Mengacu pada situasi di atas, maka mendesak untuk dilakukan upaya-upaya bersama demi membangun kesadaran dan kerjasama yang melibatkan kalangan media atau jurnalis dalam mendorong dihidupkannya prinsip-prinsip toleransi atau penghargaan serta memberikan ruang bagi kelompok rentan/minoritas, giving voice to the voiceless. Selain itu, penting juga melalui kerja-kerja jurnalistik media dan jurnalis membangun komitmen menangkal hoax dan fake news bernuansa SARA, terutama di tahun-tahun politik.
Nama Kegiatan
Workshop Jurnalisme Keberagaman di Tahun Politik
Dalam kegiatan ini akan dipresentasikan dan didiskusikan hasil analisis konten media di Indonesia dalam pemberitaan isu keberagaman oleh Search for Common Ground.
Tujuan
Hidupnya pemahaman dan kesadaran jurnalisme keberagaman yang menghormati kebebasan beragama dan berkeyakinan dalam mengawal proses-proses politik
Hasil
- Menghidupkan kesadaran jurnalis dalam mengawal proses politik yang bertanggung jawab memberikan perlindungan kebebasan beragama dan berkeyakinan setiap warganya melalui pemberitaan;
- Memahami peta media dan pemberitaan terkait isu-isu keberagaman di Indonesia;
- Membangun komitmen melawan hoax atau fake news berbasis SARA di tahun-tahun politik dengan jurnalisme keberagaman yang berbasis fakta dan data.
Keluaran
- Tumbuhnya kesadaran menghidupkan jurnalisme keberagaman di kalangan jurnalis;
- Terbangun perspektif hak asasi manusia (HAM) yang menghormati, melindungi dan memenuhi kebebasan beragama dan berkeyakinan di kalangan jurnalis;
- Tumbuhnya pemahaman jurnalis tentang peta media dan pemberitaan terkait isu-isu keberagaman di Indonesia;
- Terbangun komitmen jurnalis dalam menangkal hoax SARA dan ujaran kebencian terutama sepanjang Pilkada 2018 dan Pilpres 2019;
- Terbangun kesadaran berjejaring dan bekerjasama menghidupkan jurnalisme keberagaman yang berbasis fakta dan data.
Waktu dan Tempat
Waktu: Jumat & Sabtu, 12-13 Mei 2018
Tempat dan rundown kegiatan akan diinformasikan langsung kepada para peserta terpilih.
Pendaftaran dan Seleksi Peserta
Keterlibatan aktif para jurnalis dalam workshop untuk mendiskusikan prinsip-prinsip jurnalisme di tahun-tahun politik terkait pemberitaan isu SARA menjadi harapan besar kami demi terus mengembangkan gagasan jurnalisme keberagaman.
Karena itu, kami mengundang jurnalis-jurnalis Jakarta untuk terlibat aktif dalam kegiatan ini.

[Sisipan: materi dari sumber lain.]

(** The server entry point mounts [idempotencyMiddleware] with [app.use]
    before the routers, and [authenticate] is installed inside each router:
    when the idempotency middleware runs, nothing has set [req.user]
    yet. *)
Definition app (now : Z) (new_id : oid) (req : request) (w : world)
  : response * world :=
  idempotencyMiddleware now None req (run (router now new_id req)) w.

(* ===================================================================== *)
(** ** Sample data *)
(* ===================================================================== *)

Module Sample.

Definition admin_id : oid := "aaaaaaaaaaaaaaaaaaaaaaaa".
Definition agent_id : oid := "bbbbbbbbbbbbbbbbbbbbbbbb".
Definition john_id : oid := "cccccccccccccccccccccccc".
Definition jane_id : oid := "dddddddddddddddddddddddd".

Definition person (id : oid) (name role : string) : User.t :=
  {| User._id := id; User.name := name; User.role := role;
     User.isActive := true; User.lastLoginAt := None |}.

Definition admin := person admin_id "Admin User" "admin".
Definition agent := person agent_id "Agent Smith" "agent".
Definition john := person john_id "John Doe" "user".
Definition jane := person jane_id "Jane Smith" "user".

Definition directory : gmap oid User.t :=
  <[admin_id := admin]> (<[agent_id := agent]>
    (<[john_id := john]> (<[jane_id := jane]> ∅))).

Definition empty_db : db :=
  {| tickets := ∅; comments := []; timeline := []; users := directory |}.

Definition hour : Z := 60 * 60 * 1000.
Definition T0 : Z := 1700000000000.

Definition t1 : oid := "111111111111111111111111".
Definition t2 : oid := "222222222222222222222222".

(** John files an urgent ticket at [T0]. *)
Definition urgent_body : JS.obj :=
  [("title", JStr "Printer on fire"); ("description", JStr "Smoke in room 4");
   ("priority", JStr "urgent")].

Definition db1 : db := (run (post_ticket T0 t1 john urgent_body) empty_db).2.

(** The ticket as stored in [db1]. *)
Definition ticket1 : Ticket.t :=
  {| Ticket._id := t1; Ticket.title := "Printer on fire";
     Ticket.description := "Smoke in room 4"; Ticket.status := "open";
     Ticket.priority := "urgent"; Ticket.category := "general";
     Ticket.createdBy := john_id; Ticket.assignedTo := Unset;
     Ticket.sla_ :=
       {| Ticket.responseTime := 2; Ticket.resolutionTime := 8;
          Ticket.responseDeadline := Some (T0 + 2 * hour);
          Ticket.resolutionDeadline := Some (T0 + 8 * hour);
          Ticket.isResponseBreached := false;
          Ticket.isResolutionBreached := false |};
     Ticket.tags := []; Ticket.version := 0; Ticket.createdAt := T0;
     Ticket.updatedAt := T0; Ticket.firstResponseAt := None;
     Ticket.resolvedAt := None; Ticket.closedAt := None |}.

(** The admin assigns it to the agent through the assign route. *)
Definition db2 : db :=
  (run (post_assign (T0 + 1) admin t1 [("assignedTo", JStr agent_id)]) db1).2.


Definition post (who : oid) (key : string) (rt : route) : request :=
  {| auth := Bearer who; idempotency_key := Some key; target := rt |}.

Definition fresh_world : world :=
  {| store := empty_db; idempotencyStore := ∅ |}.

End Sample.

(* ===================================================================== *)
(** ** Vocabulary of the statements *)
(* ===================================================================== *)

(** The fields no request path can reach. *)
Definition same_core (x y : Ticket.t) : Prop :=
  Ticket._id y = Ticket._id x
  ∧ Ticket.version y = Ticket.version x
  ∧ Ticket.sla_ y = Ticket.sla_ x
  ∧ Ticket.createdBy y = Ticket.createdBy x
  ∧ Ticket.createdAt y = Ticket.createdAt x
  ∧ Ticket.updatedAt y = Ticket.updatedAt x
  ∧ Ticket.firstResponseAt y = Ticket.firstResponseAt x
  ∧ Ticket.resolvedAt y = Ticket.resolvedAt x
  ∧ Ticket.closedAt y = Ticket.closedAt x.

(** [s'] is [s] with the timeline entries [es], all about ticket [tid],
    appended. *)
Definition logged (tid : oid) (es : list Timeline.t) (s s' : db) : Prop :=
  s' = with_timeline (timeline s ++ es) s
  ∧ Forall (λ e, Timeline.ticket e = tid) es.

(** The fields of an update request that survive the role filter. *)
Definition allowed_updates (user : User.t) (body : JS.obj) : JS.obj :=
  filter_updates (if isAgentOrAdmin user then agent_fields else user_fields)
    (JS.without body "version").

(** The timeline entries written for the tracked changes of an update. *)
Definition log_changes (now : Z) (user : User.t) (x : Ticket.t)
    (changes : list change) : M unit :=
  for_each changes (λ c,
    let* description := change_description c in
    createTimelineEntry now (JOid (Ticket._id x)) (User._id user)
      "updated" description
      [("field", JStr (field c)); ("oldValue", oldValue c);
       ("newValue", newValue c)]).

(** The stored title is in the form the schema's [trim] setter gives. *)
Definition trimmed (x : Ticket.t) : Prop := JS.trim (Ticket.title x) = Ticket.title x.

(** Every response the handler sends itself (as opposed to the one
    [errorHandler] sends for a throw) satisfies [P]. *)
Definition answers (P : response → Prop) (h : M response) : Prop :=
  ∀ s s' r, h s = (s', inr r) → P r.


(** The 400 of the assignee check. *)
Definition invalid_assignee_response : response :=
  {| statusCode := 400;
     payload := Failure "INVALID_ASSIGNEE" None
                  (Msg "Can only assign to agents or admins") |}.

(** No comment of type [comment] on ticket [o] among [cs]. *)
Definition unanswered (o : oid) (cs : list Comment.t) : Prop :=
  ∀ c, c ∈ cs → Comment.ticket c = o → Comment.type c ≠ "comment".

(** In the comment collection [cs] (in creation order), the comments of
    ticket [o] carry the first-response flag exactly where they should: on
    a comment of type [comment] that no comment of type [comment] on the
    same ticket precedes. *)
Definition first_flagged (o : oid) (cs : list Comment.t) : Prop :=
  ∀ before c after, cs = before ++ c :: after → Comment.ticket c = o →
    (Comment.isFirstResponse c = true
     ↔ Comment.type c = "comment" ∧ unanswered o before).

(** The ticket a single-ticket mutation route names. *)
Definition route_ticket (rt : route) : option string :=
  match rt with
  | PatchTicket id _ | AddComment id _ | Assign id _ | SetStatus id _
  | SetPriority id _ => Some id
  | CreateTicket _ | GetTicket _ | BulkAssign _ => None
  end.

(** A branch in which the handler has already sent a response that is
    not the successful one under study. *)
Ltac early H :=
  cbv [forbidden not_found invalid_assignee stale_update respond ret] in H;
  injection H as <- <-; done.

(** Neither breach flag of the ticket is raised. *)
Definition flags_clear (x : Ticket.t) : Prop :=
  Ticket.isResponseBreached (Ticket.sla_ x) = false
  ∧ Ticket.isResolutionBreached (Ticket.sla_ x) = false.

(** No stored ticket has a raised breach flag. *)
Definition no_stored_flag (s : db) : Prop :=
  ∀ o x, tickets s !! o = Some x → flags_clear x.

(** The step [m] keeps [no_stored_flag], whether it returns or throws, and
    the value it returns satisfies [Q]. *)
Definition keeps {A} (m : M A) (Q : A → Prop) : Prop :=
  ∀ s s' r, no_stored_flag s → m s = (s', r) →
    no_stored_flag s' ∧ ∀ a, r = inr a → Q a.

(** The worlds the server can be in: it starts without tickets and serves
    requests one after the other. *)
Inductive reachable : world → Prop :=
| reachable_start w : tickets (store w) = ∅ → reachable w
| reachable_step w now new_id req :
    reachable w → reachable (app now new_id req w).2.

(* ===================================================================== *)
(** ** Stored data: well-formedness and evolution *)
(* ===================================================================== *)

(** Every validator of the ticket schema passes on [x], its title is in
    trimmed form, both deadlines are set, and a resolved (closed) ticket
    carries its [resolvedAt] ([closedAt]) stamp. *)
Definition schema_valid (x : Ticket.t) : Prop :=
  Ticket.first_error x (Ticket.name <$> Ticket.all_paths) = None
  ∧ trimmed x
  ∧ is_Some (Ticket.responseDeadline (Ticket.sla_ x))
  ∧ is_Some (Ticket.resolutionDeadline (Ticket.sla_ x))
  ∧ 0 ≤ Ticket.version x
  ∧ (Ticket.status x = "resolved" → is_Some (Ticket.resolvedAt x))
  ∧ (Ticket.status x = "closed" → is_Some (Ticket.closedAt x)).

Pendaftaran dibuka sampai 4 Mei 2018 dengan mengirimkan CV (disertai nomer HP) dan foto kartu pers ke email daftar.sejuk@gmail.com.
Informasi hasil seleksi tidak kami umumkan tetapi akan langsung diinformasikan kepada masing-masing peserta pada 8 Mei 2018.
Penutup
Demikian undangan workshop jurnalis ini kami sampaikan. Atas perhatian dan kerjasamanya kami sampaikan banyak terima kasih.
Kegiatan ini merupakan kerjasama SEJUK dengan Norwegian Embassy dan Search for Common Ground.